Дежуривший в Тайной канцелярии каптенармус Бобровский, видя, что дело приобретает плохой оборот, и понимая, что ответственность за содеянное царицей ляжет на него, срочно направил своего человека с письмом к генерал-прокурору Ягужинскому. Тот немедленно прибыл, отобрал у царицы едва живого колодника и под караулом отправил в свой дом. И когда Прасковья Фёдоровна потребовала от Ягужинского, чтобы он отдал ей провинившегося подьячего, генерал-прокурор как можно спокойнее произнес: «Что хорошего, государыня, что изволишь ездить ночью по приказам? Без именного указа отдать невозможно». Царица, бросая гневные взгляды на Ягужинского, вынуждена была покинуть Тайную канцелярию. На следующий день Ягужинский вернул изувеченного подьячего в Тайную канцелярию, ведь дело его не было закончено. О происшествии было доложено императору. Слуги царицы, которые по ее указанию истязали Деревнина, были от даны под суд и биты батогами. Главноуправляющего Юшкова сослали на жительство в Новгород.

Генерал-прокурор Ягужинский всегда жил на широкую ногу и тратил огромные суммы на обстановку, слуг, экипажи. У него были лучшие в столице кареты – даже Пётр I частенько одалживал их для своих выездов. Государь любил бывать в доме Ягужинского – там было всегда весело. Возможно, именно поэтому царь, прививая российским дворянам европейский «политес», возложил на Ягужинского еще одну обязанность – надзор за проведением так называемых ассамблей.

Необходимо отметить, что генерал-прокурор проявлял здесь явную неумеренность. Так, современники отмечали, что Ягужинский заставлял гостей пить, хотя бы количество тостов и обязательного за ними опустошения бокалов превышало все допустимые нормы. Но таковы уж были нравы того времени.

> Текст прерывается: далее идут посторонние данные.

(** ** Fingerprints of the configuration *)

Definition hex_digit (z : Z) : Ascii.ascii :=
  Ascii.ascii_of_N (Z.to_N (if z <? 10 then 48 + z else 87 + z)).
Fixpoint hex (digits : nat) (z : Z) : string :=
  match digits with
  | O => EmptyString
  | S n => (hex n (z / 16) +:+ String (hex_digit (z mod 16)) EmptyString)%string
  end.

(** [config::hash::deterministic_hash]: FNV-1a, 16 hexadecimal digits. *)
Definition fnv1a_hash (input : list byte) : Z :=
  foldl (fun h b => wrap64 (Z.lxor h (byte_to_Z b) * 0x100000001b3)) 0xcbf29ce484222325 input.
Definition deterministic_hash (input : list byte) : string := hex 16 (fnv1a_hash input).
Arguments deterministic_hash : simpl never.

(** ** State and replies *)

Inductive ConfigStoreError := CS_Conflict | CS_AlreadyInitialized | CS_Busy | CS_UnsupportedSource | CS_CandidateRejected | CS_Other.

(** The active source of the configuration store and the fingerprint of its own write. *)
Record ConfigState := mk_config { cf_source : list byte; cf_self_written : option string }.

Inductive ErrorCode :=
| EC_InternalError | EC_SetupAlreadyCompleted | EC_AuthInvalidCredentials | EC_OriginRejected | EC_ConfigConflict
| EC_InvalidArgument | EC_AuthRequired | EC_Forbidden | EC_RateLimited | EC_ServiceUnavailable.

Definition http_status (c : ErrorCode) : Z :=
  match c with
  | EC_InternalError => 500 | EC_SetupAlreadyCompleted | EC_ConfigConflict => 409
  | EC_AuthInvalidCredentials | EC_AuthRequired => 401 | EC_OriginRejected | EC_InvalidArgument => 400
  | EC_Forbidden => 403 | EC_RateLimited => 429 | EC_ServiceUnavailable => 503
  end.

Inductive Reply :=
| RError (code : ErrorCode)
| RSetup (state : string)
| RIssued (status : Z) (view : AuthSession) (cookie : string)
| RRefreshed (view : AuthSession)
| RLoggedOut (cookie : string)
| RTicket (t : WebSocketTicket)
| RUpgrade (session : string)
| RNext (view : SessionView).

Record Web := mk_web {
  w_auth : AuthState;
  w_sessions : SessionStore;
  w_attempts : Attempts;
  w_conns : ConnectionState;
  w_config : ConfigState;
  w_origin : string
}.

Definition with_sessions (w : Web) (s : SessionStore) : Web :=
  mk_web (w_auth w) s (w_attempts w) (w_conns w) (w_config w) (w_origin w).
Definition with_session_data (w : Web) (d : SessionData) : Web := with_sessions w (set_data (w_sessions w) d).
Definition with_attempts (w : Web) (m : Attempts) : Web :=
  mk_web (w_auth w) (w_sessions w) m (w_conns w) (w_config w) (w_origin w).
Definition with_conns (w : Web) (c : ConnectionState) : Web :=
  mk_web (w_auth w) (w_sessions w) (w_attempts w) c (w_config w) (w_origin w).
Definition with_config (w : Web) (c : ConfigState) : Web :=
  mk_web (w_auth w) (w_sessions w) (w_attempts w) (w_conns w) c (w_origin w).
Definition with_auth (w : Web) (a : AuthState) : Web :=
  mk_web a (w_sessions w) (w_attempts w) (w_conns w) (w_config w) (w_origin w).

Section Handlers.
Context {PC : PasswordCrypto}.
Context (sha256_hex : list byte -> string).
Context (split_parse : string -> list (option (string * string))).
(** The [Set-Cookie] header of a session; [None] if it is not a legal header value. *)
Context (set_cookie : SessionStore -> string -> option string).
Context (order : gmap string SessionRecord -> list (string * SessionRecord)).
Context (rfc3339 : Z -> option string).
(** The users of a configuration source, [None] if it is not valid, and the YAML
    library of the source editor. *)
Context (resolve_users : list byte -> option (list UserCredential)).
Context {YE : YamlEdit}.

(** [ConfigStore::create_initial_user_v2]; [file] is what the source file holds, [busy]
    that another transaction or operation is running, [committed] the outcome of replacing
    the two files and reading them back. *)
Definition create_initial_user_v2 (c : ConfigState) (file : list byte) (busy : bool)
    (committed : result ConfigStoreError unit) (name password_hash : string) : result ConfigStoreError (list UserCredential) * ConfigState :=
  if busy then (Err CS_Busy, c)
  else if negb (bool_decide (file = cf_source c)) then (Err CS_Conflict, c)
  else match create_initial_webui_user name password_hash file with
  | Err AlreadyInitialized => (Err CS_AlreadyInitialized, c)
  | Err _ => (Err CS_UnsupportedSource, c)
  | Ok candidate =>
    match resolve_users candidate with
    | Some [u] =>
      if negb (bool_decide (uc_name u = name)) then (Err CS_CandidateRejected, c)
      else match committed with
      | Err e => (Err e, c)
      | Ok _ => (Ok [u], mk_config candidate (Some (sha256_hex candidate)))
      end
    | _ => (Err CS_CandidateRejected, c)
    end
  end.

(** [ConfigStore::observe_reload] *)
Definition observe_reload (c : ConfigState) (fingerprint : string) : bool * ConfigState :=
  (bool_decide (cf_self_written c = Some fingerprint), mk_config (cf_source c) None).

(** [router::issue_session] *)
Definition issue_session (w : Web) (username : string) (status now utc : Z) (r1 r2 : option string) : Reply * Web :=
  let '(res, d) := issue order rfc3339 (st_data (w_sessions w)) username now utc r1 r2 in
  let w := with_session_data w d in
  match res with
  | Err _ => (RError EC_InternalError, w)
  | Ok issued =>
    match set_cookie (w_sessions w) (is_token issued) with
    | None => (RError EC_InternalError, w)
    | Some cookie => (RIssued status (is_view issued) cookie, w)
    end
  end.

Definition Payload : Type := option (chars * list byte).

(** The part of [post_login] before the session is issued: a reply, or the user. *)
Definition login_check (w : Web) (headers : HeaderMap) (payload : Payload) (peer : string) (now : Instant) :
    (Reply + string) * Web :=
  if negb (origin_is_allowed headers (w_origin w)) then (inl (RError EC_OriginRejected), w)
  else match payload with
  | None => (inl (RError EC_InvalidArgument), w)
  | Some (username, password) =>
    let '(allowed, m) := allow (w_attempts w) (attempt_key sha256_hex "login" peer username) now
                           LOGIN_ATTEMPTS_PER_WINDOW in
    let w := with_attempts w m in
    if negb allowed then (inl (RError EC_RateLimited), w)
    else if setup_required (w_auth w) then (inl (RError EC_AuthInvalidCredentials), w)
    else match authenticate (w_auth w) username password with
    | Ok name => (inr name, w)
    | Err InvalidCredentials => (inl (RError EC_AuthInvalidCredentials), w)
    | Err _ => (inl (RError EC_InternalError), w)
    end
  end.

(** [post_setup] before the password is hashed, up to the commit, and after it. *)
Definition setup_check (w : Web) (headers : HeaderMap) (payload : Payload) (peer : string) (now : Instant) :
    (Reply + string) * Web :=
  if negb (origin_is_allowed headers (w_origin w)) then (inl (RError EC_OriginRejected), w)
  else match payload with
  | None => (inl (RError EC_InvalidArgument), w)
  | Some (username, password) =>
    let '(allowed, m) := allow (w_attempts w) (attempt_key sha256_hex "setup" peer username) now
                           SETUP_ATTEMPTS_PER_WINDOW in
    let w := with_attempts w m in
    if negb allowed then (inl (RError EC_RateLimited), w)
    else match validate_setup_credentials username password with
    | Err _ => (inl (RError EC_InvalidArgument), w)
    | Ok name =>
      if negb (setup_required (w_auth w)) then (inl (RError EC_SetupAlreadyCompleted), w)
      else (inr name, w)
    end
  end.

Definition config_store_error (e : ConfigStoreError) : Reply :=
  match e with
  | CS_AlreadyInitialized => RError EC_SetupAlreadyCompleted
  | CS_Conflict | CS_Busy => RError EC_ConfigConflict
  | _ => RError EC_InternalError
  end.

(** [hash] is the Argon2 hash of the password, [None] if hashing failed. *)
Definition setup_commit (w : Web) (name : string) (hash : option string) (file : list byte) (busy : bool)
    (committed : result ConfigStoreError unit) : (Reply + list UserCredential) * Web :=
  match hash with
  | None => (inl (RError EC_InternalError), w)
  | Some h =>
    let '(res, c) := create_initial_user_v2 (w_config w) file busy committed name h in
    match res with
    | Err e => (inl (config_store_error e), with_config w c)
    | Ok users => (inr users, with_config w c)
    end
  end.

Definition setup_finish (w : Web) (users : list UserCredential) (name : string) (now utc : Z)
    (r1 r2 : option string) : Reply * Web :=
  issue_session (with_auth w (auth_replace (w_auth w) users).2) name 201 now utc r1 r2.

Definition get_setup (w : Web) : Reply :=
  RSetup (if setup_required (w_auth w) then "required" else "ready").

Definition post_logout (w : Web) (headers : HeaderMap) (now : Instant) : Reply * Web :=
  if negb (origin_is_allowed headers (w_origin w)) then (RError EC_OriginRejected, w)
  else
    let w := match session_token headers with
             | Some token => with_sessions w (revoke (w_sessions w) token now)
             | None => w
             end in
    (RLoggedOut (clear_cookie (w_sessions w)), w).

Definition post_refresh (w : Web) (headers : HeaderMap) (now utc : Z) (rnd : option string) : Reply * Web :=
  if negb (origin_is_allowed headers (w_origin w)) then (RError EC_OriginRejected, w)
  else match refresh_token split_parse headers (w_sessions w) with
  | None => (RError EC_AuthRequired, w)
  | Some token =>
    let '(res, d) := refresh_at rfc3339 (st_data (w_sessions w)) token now utc rnd in
    (match res with
     | Ok (Some view) => RRefreshed view
     | Ok None => RError EC_AuthRequired
     | Err _ => RError EC_InternalError
     end, with_session_data w d)
  end.

(** [require_session]: [RNext] runs the protected handler with the session. *)
Definition require_session (w : Web) (headers : HeaderMap) (now : Instant) : Reply * Web :=
  match session_token headers with
  | None => (RError EC_AuthRequired, w)
  | Some token =>
    let '(res, d) := lookup_session rfc3339 (st_data (w_sessions w)) token now in
    (match res with
     | Ok (Some view) => RNext view
     | Ok None => RError EC_AuthRequired
     | Err _ => RError EC_InternalError
     end, with_session_data w d)
  end.

(** [events::issue_ticket], behind [require_session]. *)
Definition issue_ticket (w : Web) (headers : HeaderMap) (now utc : Z) (rnd : option string) : Reply * Web :=
  if negb (origin_is_allowed headers (w_origin w)) then (RError EC_Forbidden, w)
  else match session_token headers with
  | None => (RError EC_AuthRequired, w)
  | Some access =>
    let '(res, d) := issue_websocket_ticket (st_data (w_sessions w)) access now utc rnd in
    (match res with
     | Ok (Some t) => RTicket t
     | Ok None => RError EC_AuthRequired
     | Err Capacity => RError EC_RateLimited
     | Err _ => RError EC_ServiceUnavailable
     end, with_session_data w d)
  end.

(** [events::upgrade] with a configured event hub; [RUpgrade] starts the connection of
    the session, which holds a permit. *)
Definition upgrade (w : Web) (query : option string) (headers : HeaderMap) (protocols : list (option string))
    (now : Instant) : Reply * Web :=
  if bool_decide (is_Some query) || negb (bool_decide (get_all headers "authorization" = [])) ||
     negb (origin_is_allowed headers (w_origin w)) then (RError EC_Forbidden, w)
  else match ticket_from_protocols protocols with
  | None => (RError EC_AuthRequired, w)
  | Some ticket =>
    let '(res, d) := consume_websocket_ticket (st_data (w_sessions w)) ticket now in
    let w := with_session_data w d in
    match res with
    | Ok None => (RError EC_AuthRequired, w)
    | Err _ => (RError EC_ServiceUnavailable, w)
    | Ok (Some session) =>
      let '(ok, c) := try_acquire_connection (w_conns w) session in
      if ok then (RUpgrade session, with_conns w c) else (RError EC_RateLimited, w)
    end
  end.

(** [EventHub::session_is_valid], at each heartbeat and change notification. *)
Definition session_is_valid (w : Web) (session : string) (now : Instant) : bool * Web :=
  let '(res, d) := validate_websocket_session (st_data (w_sessions w)) session now in
  (match res with Ok b => b | Err _ => false end, with_session_data w d).

(** [ManagementRuntime::reconcile_users] *)
Definition reconcile_users (w : Web) (users : list UserCredential) (fingerprint : string) : Web :=
  let '(self_written, c) := observe_reload (w_config w) fingerprint in
  let w := with_config w c in
  let '(changed, a) := auth_replace (w_auth w) users in
  let w := with_auth w a in
  if changed && negb self_written then with_sessions w (revoke_all (w_sessions w)) else w.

По-разному характеризовали Ягужинского его современники. Но, пожалуй, более точно о нем сказала жена английского посланника леди Рондо. Она писала, что Ягужинский – «весьма красивый мужчина; лицо его хотя не отличается правильностью, но исполнено величия, живости и выражения. В обхождении свободен, даже небрежен, и что в другом показалось бы недостатком воспитания, то в нем весьма естественно, так что никто не может быть им недоволен. Владея такою свободой в обращении, что каждое действие его кажется как будто случайным, но имеет преимущество привлекать к себе взоры всех, и как бы ни велико было собрание, он кажется первою особою, одарен умом высоким, рассудительностью и живостью, которая так ясно выражается во всем, что кажется исключительно составляет его характер… Если кто просит у него покровительства, то отказывает прямо, если не может оказать его: „Я не могу вам служить, – отвечает он, – потому и потому“; если не может решиться вдруг, то назначает просителю время для ответа и тогда отвечает: „Я буду стараться по такой и по такой причине“. Но если он уже обещает что-нибудь принять на себя, то скорее умрет, нежели нарушит обещание… Если первый сановник империи поступает несправедливо, то он порицает его с такою же свободою, как и низшего чиновника… Теперь его особенно боятся высшие чиновники, потому что его приговоры хотя справедливы, но весьма строги и всех приводят в страх. Весьма к немногим он питал дружество, хотя весьма многим оказывает услуги. Но к тому, кто однажды приобрел его расположение, он всегда остается верным другом».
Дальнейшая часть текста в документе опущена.